I am on the curvier side and also on the shorter side, so I did feel a lot of pressure to slim down just so that I could appear taller in print. I feel that as a curvier model some clothing lines will only use you for runway shows or e commerce but prefer to use taller and more slender models for campaigns. It’s a shame but I’ve learned that it’s the reality of this industry. 


The fashion industry although making huge movement with plus size, is still prominently using slim models in print. Why do you think that the industry can still be reluctant towards publishing plus sized women?

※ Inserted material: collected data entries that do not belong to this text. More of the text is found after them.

(* ===== verification/Import.v ===== *)
(** * instagramapp: devices, account files and imports

    Models src/internal/instagramapp/devices.go, accounts.go, cookie_import.go,
    import.go, and [updateExisting] of update.go.  Files, the CSV reader, encoding/json into structs, the jar,
    the check of a cookie and random values are inputs or parameters; the
    proxies, logins and the store answer what the environment of a row says. *)
From S2P Require Import Prelude Strconv Errors Json Crypto Limiter AppSession AppRoute Api InstagramPost Accounts Lookup SessionState Login.
From stdpp Require Import gmap strings.
Open Scope Z_scope.
Open Scope go_scope.

(** ** Devices *)

Definition appVersion : string := "452.1.0.53.64".
Definition appBuild : string := "1096920925".
Definition defaultDeviceProfile : string := "pixel-7-android-17".
Definition loginTLSProfile : string := "instagram-android-mns-452".

Record DeviceProfile := mkProfile {
  dp_ID : string; dp_Model : string; dp_Manufacturer : string; dp_Brand : string; dp_Device : string; dp_CPU : string;
  dp_AndroidVersion : Z; dp_AndroidAPI : Z; dp_DPI : Z; dp_Resolution : string; dp_TLSProfile : string;
}.
Definition deviceProfiles : list DeviceProfile := [
  mkProfile defaultDeviceProfile "Pixel 7" "Google" "google" "panther" "panther" 17 37 420 "1080x2400" loginTLSProfile;
  mkProfile "pixel-7-android-15" "Pixel 7" "Google" "google" "panther" "panther" 15 35 420 "1080x2400" loginTLSProfile;
  mkProfile "pixel-8-android-15" "Pixel 8" "Google" "google" "shiba" "shiba" 15 35 420 "1080x2400" loginTLSProfile;
  mkProfile "galaxy-s23-android-14" "SM-S911B" "samsung" "samsung" "dm1q" "qcom" 14 34 420 "1080x2340" loginTLSProfile;
  mkProfile "galaxy-s23-android-15" "SM-S911B" "samsung" "samsung" "dm1q" "qcom" 15 35 420 "1080x2340" loginTLSProfile].
Definition findDeviceProfile (id : string) : option DeviceProfile := List.find (fun p => String.eqb (dp_ID p) id) deviceProfiles.
Definition validDeviceSelection (id : string) : bool :=
  String.eqb id "" || String.eqb id "random" || match findDeviceProfile id with Some _ => true | None => false end.

Definition profile_userAgent (p : DeviceProfile) : string :=
  let manufacturer := if String.eqb (dp_Brand p) (dp_Manufacturer p) then dp_Manufacturer p else dp_Manufacturer p +:+ "/" +:+ dp_Brand p in
  "Instagram " +:+ appVersion +:+ " Android (" +:+ Itoa (dp_AndroidAPI p) +:+ "/" +:+ Itoa (dp_AndroidVersion p) +:+ "; " +:+ Itoa (dp_DPI p) +:+ "dpi; " +:+ dp_Resolution p +:+ "; " +:+
  manufacturer +:+ "; " +:+ dp_Model p +:+ "; " +:+ dp_Device p +:+ "; " +:+ dp_CPU p +:+ "; en_US; " +:+ appBuild +:+ ")".

Record DeviceIdentity := mkDevice { di_Version : Z; di_ProfileID : string; di_DeviceID : string; di_FamilyID : string; di_AndroidID : string }.
Definition invalidDeviceProfile : failure := plain (ErrCore (NewError "invalid_device_profile" "Choose an Instagram device_profile from /v1/instagram/device-profiles or use random" 422)).

(** [n] chooses the profile; [seed], [b1] and [b2] are the random bytes of the identifiers. *)
Definition newDeviceIdentity (selection : string) (n : nat) (seed b1 b2 : bytes) : res failure DeviceIdentity :=
  if negb (validDeviceSelection selection) then Err invalidDeviceProfile
  else
    let selection := if String.eqb selection "" || String.eqb selection "random" then match deviceProfiles !! n with Some p => dp_ID p | None => "" end else selection in
    Ok (mkDevice 1 selection (NewID b1) (NewID b2) ("android-" +:+ hex_encode seed)).

(** The pattern of an identifier: what every character may be. *)
Definition hex_char (a : ascii) : bool := let n := N_of_ascii a in ((48 <=? n) && (n <=? 57) || (97 <=? n) && (n <=? 102))%N.
Definition is_char (c a : ascii) : bool := Ascii.eqb a c.
Definition variant_char (a : ascii) : bool := existsb (Ascii.eqb a) ["8"; "9"; "a"; "b"]%char.
Fixpoint matches (pattern : list (ascii -> bool)) (s : string) : bool :=
  match pattern, s with
  | [], EmptyString => true
  | p :: pattern, String a s => p a && matches pattern s
  | _, _ => false
  end.
Definition deviceUUIDPattern : list (ascii -> bool) :=
  replicate 8 hex_char ++ [is_char "-"] ++ replicate 4 hex_char ++ [is_char "-"; is_char "4"] ++ replicate 3 hex_char ++ [is_char "-"; variant_char] ++ replicate 3 hex_char ++ [is_char "-"] ++ replicate 12 hex_char.
Definition deviceAndroidPattern : list (ascii -> bool) := map is_char (String.list_ascii_of_string "android-") ++ replicate 16 hex_char.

I think that the fashion industry uses mostly slim models for print and campaigns because they feel that the clothing looks better and appeals to more people. I know as a size 16/18 woman, even before modeling I would look at a site like Fashion to Figure with models who are size 10/12 with no tummy and still not be able to judge how the outfit would look on me. Seeing the thin model wearing it is one step better than seeing it on a hanger, but I want to see how it looks on real curves. I believe most plus size consumers are feeling like this and most larger clothing brands  have yet to understand this. Some of the smaller brands Monif C. have listened to public opinion and made the change to use larger size curvy models. 

A debate that has surfaced this year: Keep or drop the plus?

Keep the plus!!! All day, every day… I probably use the term “Curvy Model” more often as in my Instagram name, but plus is positive to me. Plus is equal, although the title distinguishes us from other models as having “more” or “extra” we are still models just the same. I feel like we represent the average American woman and I wear the plus title proudly. 


You are certainly an inspiration to me, but who are your plus fashion inspirations?

I would say that one of my biggest inspirations from the very beginning of my modeling career has been Jeannie Ferguson…she basically taught me how to walk and pose and gave me the reassurance I needed that I have what it takes to make it in this industry. Another inspiration of mine has been Naimah Terry who was   the model I reached out to initially to get advice about how to get into the industry. Being signed to the same agency and having the honor of working with her on one of my first major shoots was an awesome feeling of accomplishment. She has managed to maintain a steady modeling career in both fit and print and I lucky to now call her a peer and very good friend of mine. I would say one of my other fav model inspirations is Christina Mendez, she made her own lane and continues to stay relevant and slay after years of being in this industry. She has always been encouraging, helpful and kept it real from day one and I respect that. 

Have you always been confident in the skin you’re in?

I have not always been confident in my skin. It took me many years to learn to love my body and embraced curves. Most of my life I was chubby and felt that I needed to be smaller to fit in. I was wearing a 13/14 at age 13 & 14 and through out high school and college. Post college I jumped to 14/16 and then most recently at my biggest 16/18. Would you believe I’ve felt sexier and embraced my body more at my largest size than my smallest. I also realized that when I was a 13, my perception was off…I was comparing myself to thin girls size 6-8-9 and my body has just never been built like that. What I realize now is that I was perfect at that size, and I with I would have loved and appreciated my body way more back then. Too bad I can’t go back and talk to my 15 year old self. 

Many girls these days experience feelings of low self-esteem because of the way they look and their size. As a successful model, do you have any advice for girls who lack confidence?

My advice to girls who lack body confidence and suffer from low self-esteem is that not everyone was made to look the same and you have to embrace the body you were blessed with, learn how to dress to compliment your shape and accentuate your curves and own that shit!!! There are so many more options in fashion now then there was when I was growing up. You only have one body, take care of it & love it.